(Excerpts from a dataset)
----

(** A call that first awaits the registry lock and does all the rest
    holding it. *)
Definition serial (p : prog FS unit) : Prop :=
  exists k, (forall s, p s = Susp (OLock "filesystem:drives") s k) /\ entered k.

Definition awaits_lock {R} (o : op R) : Prop :=
  match o with
  | OLock name => name = "filesystem:drives"
  | _ => False
  end.

(** A call that does not hold the lock: not made yet, waiting for the
    lock, or settled. *)
Definition outside (t : task FS) : Prop :=
  match t with
  | Ready p => serial p
  | Waiting o k => awaits_lock o /\ entered k
  | Settled _ => True
  end.

(** A call that holds the lock. *)
Definition inside (t : task FS) : Prop :=
  match t with
  | Waiting o k => entered k
  | _ => False
  end.

(** The calls that change the registry. *)
Inductive registry_call :=
| ConfigDrive (url : string) (forkOf : jsarg)
| RemoveDrive (url : string).

Definition call (r : registry_call) : prog FS unit :=
  match r with
  | ConfigDrive url forkOf => configDrive url forkOf
  | RemoveDrive url => removeDrive url
  end.

(** One call runs from where it is to its end, then the other. *)
Definition first_then (s : state FS) (t1 t2 : task FS) (c1 c2 : completion unit)
    (sf : state FS) : Prop :=
  exists s1, run_task t1 s = Finished s1 c1 /\ run_task t2 s1 = Finished sf c2.

End Serial.

(** ** More profiles and drives to run the calls on *)

Module Scenarios.

(** A profile whose registry holds the drive [dd], as [configDrive] left it. *)
Definition registered : state (gmap string MemoryDrive.node) :=
  final_state (run MemoryDrive.world (configDrive "hyper://dd" ArgUndefined)
                 (MemoryDrive.init ∅)).

(** A profile with no window in focus. *)
Definition unfocused : state (gmap string MemoryDrive.node) :=
  {| drives := []; cfgs := []; forks := []; rootUrl := "hyper://00ff"; rootfs := ∅;
     locks := []; network := ∅; focusedWindow := false; answers := []; trace := [] |}.


(** A root drive that takes no new mount. *)
Definition frozen_fs : RootFS (gmap string MemoryDrive.node) := {|
  fs_stat := MemoryDrive.m_stat; fs_mkdir := MemoryDrive.m_mkdir;
  fs_mount := fun _ _ _ => None; fs_unmount := MemoryDrive.m_unmount;
  fs_writeFile := MemoryDrive.m_writeFile; fs_readFile := MemoryDrive.m_readFile
|}.


(** A drive store that resolves the urls of [MemoryDrive.world] and loads
    no drive. *)
Definition offline : DriveStore :=
  {| fromURLToKey := fromURLToKey MemoryDrive.world; getOrLoadDrive := fun _ => None |}.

----

Action item
An exact, complete copy of the records is the expected answer.

Result
(** A call that first awaits the registry lock and does all the rest
    holding it. *)
Definition serial (p : prog FS unit) : Prop :=
  exists k, (forall s, p s = Susp (OLock "filesystem:drives") s k) /\ entered k.

Definition awaits_lock {R} (o : op R) : Prop :=
  match o with
  | OLock name => name = "filesystem:drives"
  | _ => False
  end.

(** A call that does not hold the lock: not made yet, waiting for the
    lock, or settled. *)
Definition outside (t : task FS) : Prop :=
  match t with
  | Ready p => serial p
  | Waiting o k => awaits_lock o /\ entered k
  | Settled _ => True
  end.

(** A call that holds the lock. *)
Definition inside (t : task FS) : Prop :=
  match t with
  | Waiting o k => entered k
  | _ => False
  end.

(** The calls that change the registry. *)
Inductive registry_call :=
| ConfigDrive (url : string) (forkOf : jsarg)
| RemoveDrive (url : string).

Definition call (r : registry_call) : prog FS unit :=
  match r with
  | ConfigDrive url forkOf => configDrive url forkOf
  | RemoveDrive url => removeDrive url
  end.

(** One call runs from where it is to its end, then the other. *)
Definition first_then (s : state FS) (t1 t2 : task FS) (c1 c2 : completion unit)
    (sf : state FS) : Prop :=
  exists s1, run_task t1 s = Finished s1 c1 /\ run_task t2 s1 = Finished sf c2.

End Serial.

(** ** More profiles and drives to run the calls on *)

Module Scenarios.

(** A profile whose registry holds the drive [dd], as [configDrive] left it. *)
Definition registered : state (gmap string MemoryDrive.node) :=
  final_state (run MemoryDrive.world (configDrive "hyper://dd" ArgUndefined)
                 (MemoryDrive.init ∅)).

(** A profile with no window in focus. *)
Definition unfocused : state (gmap string MemoryDrive.node) :=
  {| drives := []; cfgs := []; forks := []; rootUrl := "hyper://00ff"; rootfs := ∅;
     locks := []; network := ∅; focusedWindow := false; answers := []; trace := [] |}.


(** A root drive that takes no new mount. *)
Definition frozen_fs : RootFS (gmap string MemoryDrive.node) := {|
  fs_stat := MemoryDrive.m_stat; fs_mkdir := MemoryDrive.m_mkdir;
  fs_mount := fun _ _ _ => None; fs_unmount := MemoryDrive.m_unmount;
  fs_writeFile := MemoryDrive.m_writeFile; fs_readFile := MemoryDrive.m_readFile
|}.


(** A drive store that resolves the urls of [MemoryDrive.world] and loads
    no drive. *)
Definition offline : DriveStore :=
  {| fromURLToKey := fromURLToKey MemoryDrive.world; getOrLoadDrive := fun _ => None |}.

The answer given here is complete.